The agency on March 29 released its “guidance” to truck and engine manufacturers as to what it will expect from companies that offer engines that employ selective catalytic reduction (SCR) to reduce emissions when the new standards go into effect with 2010 models. (Click here for related coverage.)

EPA told the manufacturers they must ensure there are adequate supplies of urea available to drivers. Urea is injected into the exhaust stream of SCR-equipped engines to break down nitrogen oxides in the exhaust stream.

The agency has made no secret of its concerns about urea availability, should SCR become the technology of choice here, as it has in Europe. EPA also warned the manufacturers that it expects them to devise systems to both warn drivers when they are running low on urea and to degrade the truck’s performance in the event the driver fails to refill the urea tank and tries to continue operating.

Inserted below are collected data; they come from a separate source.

(** * Room lifecycle and peer signalling of the video-chat application

    A shallow embedding of
    - the rooms panel ([cleanupExpiredRooms], [createRoom], [joinRoom],
      [markAsBusy]),
    - the room card ([handleJoin], [getExpirationStatus]),
    - the video-room page ([joinRoom], [handleKickParticipant]),
    - the random-chat component ([handleMatchFound], [handleOffer],
      [handleAnswer], [handleIceCandidate], [skipPartner], [endChat]).

    Timestamps are milliseconds since the epoch (what [Date.getTime]
    returns), as integers.  The persistent store is the three tables the
    code reads and writes, as lists of rows; a query is a [filter], an
    [update ... eq ...] is a [map] that rewrites the matching rows.  Store
    calls themselves are taken to answer (network failures are outside the
    model); the row-count error of [.single()] is modelled.

    The peer connection belongs to the browser.  It is modelled by the
    calls the component makes on it, and the browser is a parameter that
    decides, from the calls made so far, which call it accepts; a
    rejected call is a rejected promise in the handler that awaits it. *)

From Stdlib Require Import List String Ascii ZArith Bool Lia.
Import ListNotations.

Open Scope string_scope.
Open Scope list_scope.
Open Scope Z_scope.

(* ================================================================== *)
(** * Part I: definitions *)
(* ================================================================== *)

(** ** JavaScript values used by the code *)

(** [a < b] on two JavaScript strings: lexicographic on code units, a
    proper prefix being smaller.  Connection identifiers are ASCII. *)
Fixpoint js_lt (a b : string) : bool :=
  match a, b with
  | _, EmptyString => false
  | EmptyString, String _ _ => true
  | String x a', String y b' =>
      match (N_of_ascii x ?= N_of_ascii y)%N with
      | Lt => true
      | Gt => false
      | Eq => js_lt a' b'
      end
  end.

(** Truthiness of a string value: the empty string is falsy. *)
Definition truthy (s : string) : bool := negb (s =? "")%string.

(** Truthiness of a [string | null] value. *)
Definition truthy_opt (s : option string) : bool :=
  match s with
  | Some v => truthy v
  | None => false
  end.

(** [a !== b] where [a] is a string and [b] is [string | undefined]. *)
Definition strict_neq (a : string) (b : option string) : bool :=
  match b with
  | Some v => negb (a =? v)%string
  | None => true
  end.

(** Payloads of the signalling messages. *)
Inductive SdpType : Type := SdpOffer | SdpAnswer.

Record SessionDescription : Type := mkSdp {
  sdp_type : SdpType;
  sdp : string
}.

Definition IceCandidate : Type := string.

(** What a handler leaves behind besides the state it returns. *)
Inductive SocketEvent : Type :=
| EvWaiting (deviceId : string)
| EvOffer (offer : SessionDescription) (to : string)
| EvAnswer (answer : SessionDescription) (to : string)
| EvIceCandidate (candidate : IceCandidate) (to : string)
| EvReport (reportedUser reason : string).

Inductive Effect : Type :=
| ToastError (msg : string)
| ToastSuccess (msg : string)
| ConsoleError (label : string)
| RouterPush (url : string)
| Emit (ev : SocketEvent)
| ServiceCleanup
| UnhandledRejection.

(** ** Persistent store *)

Inductive RoomStatus : Type := waiting | active | ended.
Lemma float_ltb_false_leb (a b : float) :
  PrimFloat.is_nan a = false -> PrimFloat.is_nan b = false ->
  (a <? b)%D = false -> (b <=? a)%D = true.
Proof.
  cbn [ltb leb binary64].
  rewrite !is_nan_Prim2SF, FloatAxioms.ltb_spec, FloatAxioms.leb_spec.
  apply SFltb_false_leb.
Qed.

Lemma float_leb_opp (a b : float) : (- a <=? - b)%D = (b <=? a)%D.
Proof.
  cbn [neg leb binary64].
  rewrite !FloatAxioms.leb_spec, !FloatAxioms.opp_spec. apply SFleb_opp.
Qed.

Lemma float_ltb_leb_trans (a b c : float) :
  (a <? b)%D = true -> (b <=? c)%D = true -> (a <? c)%D = true.
Proof.
  cbn [ltb leb binary64].
  rewrite !FloatAxioms.ltb_spec, FloatAxioms.leb_spec.
  apply SFltb_leb_trans.
Qed.

(** The offset and the scaling of one coordinate keep a number a number. *)
Lemma scaled_not_nan (pos : float) (half : Q) :
  SF_is_number (Prim2SF (lit half)) = true ->
  (0 <? lit half)%float = true ->
  PrimFloat.is_nan pos = false ->
  PrimFloat.is_nan ((pos - lit half) / lit half)%D = false.
Proof.
  cbn [sub div lit binary64]. intros Hnum Hpos.
  rewrite !is_nan_Prim2SF, FloatAxioms.div_spec, FloatAxioms.sub_spec.
  rewrite FloatAxioms.ltb_spec in Hpos. revert Hnum Hpos.
  destruct (Prim2SF (float_of_Q half)) as [s|s| |s m e]; try discriminate.
  intros _ _ H. now apply SFdiv_not_nan, SFsub_not_nan.
Qed.

(** The clamp of one coordinate. *)
Lemma clamp_unit (n : float) :
  PrimFloat.is_nan n = false ->
  let r := (if n >? #1.0 then #1.0 else if n <? - #1.0 then - #1.0 else n)%D in
  (- #1.0 <=? r)%D = true /\ (r <=? #1.0)%D = true.
Proof.
  intros Hn r. subst r.
  destruct (n >? #1.0)%D eqn:E1; [split; reflexivity|].
  destruct (n <? - #1.0)%D eqn:E2; [split; reflexivity|].
  split; apply float_ltb_false_leb; auto.
Qed.

(** X1: in binary64, whatever position the cursor is reported at (inside
    the window, outside of it, at infinity), as long as its coordinates
    are numbers, [normalizeMonitorCoordinates] returns a point with both
    coordinates in [-1, 1]; such a point is strictly inside the border
    square of [findNearestIntersectionPoint]. *)
Theorem normalized_in_unit_square (xpos ypos : float) :
  PrimFloat.is_nan xpos = false -> PrimFloat.is_nan ypos = false ->
  in_unit_square (normalizeMonitorCoordinates xpos ypos) = true /\
  strictly_inside (normalizeMonitorCoordinates xpos ypos) = true.
Proof.
  intros Hx Hy.
  assert (Hx' : PrimFloat.is_nan ((xpos - #960) / #960)%D = false)
    by (apply scaled_not_nan; auto).
  assert (Hy' : PrimFloat.is_nan ((ypos - #540) / #540)%D = false)
    by (apply scaled_not_nan; auto).
  destruct (clamp_unit _ Hx') as [X1 X2].
  destruct (clamp_unit _ Hy') as [Y1 Y2].
  assert (B : in_unit_square (normalizeMonitorCoordinates xpos ypos) = true).
  { unfold in_unit_square, normalizeMonitorCoordinates. cbn [x y].
    rewrite mul_minus_one.
    change (of_int MONITOR_SIZE_X / #2.0)%D with (#960%D : float).
    change (of_int MONITOR_SIZE_Y / #2.0)%D with (#540%D : float).
    rewrite X1, X2. cbn [andb].
    rewrite andb_true_iff. split.
    - etransitivity; [apply float_leb_opp | exact Y2].
    - change (#1.0%D : float) with (- - #1.0 : float)%D.
      etransitivity; [apply float_leb_opp | exact Y1]. }
  split; [exact B|].
  unfold in_unit_square in B. unfold strictly_inside.
  repeat (apply andb_prop in B; destruct B as [B ?]).
  rewrite !andb_true_iff. repeat split.
  - eapply float_ltb_leb_trans; [|eassumption]. reflexivity.
  - eapply leb_ltb_trans; [eassumption|]. reflexivity.
  - eapply float_ltb_leb_trans; [|eassumption]. reflexivity.
  - eapply leb_ltb_trans; [eassumption|]. reflexivity.
Qed.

While EPA doesn’t have the authority to specify technology paths, its officials have been skeptical of SCR for some time, at least in part because of concerns that drivers will fail to refill urea tanks.

The agency earlier had urged manufacturers to explore other technologies, such as NOx adsorbers, and had discouraged SCR development.

However, Volvo Trucks North America and Freightliner LLC — the U.S. divisions of the two largest truck makers in the world — have decided to employ SCR in their 2010 models, and already offer the technology in the trucks they sell in Europe.

It’s a good sign that these guidelines are being published while the new engines are still being designed. It gives us hope that EPA and the OEMs will be ready well before the new emission rules go into effect.

The manufacturers and EPA need to make sure the phase-in of the new rules does not disrupt the flow of commerce. And an orderly transition to a new technology would go a long way toward calming the concerns of the fleets that will be operating these vehicles for years to come.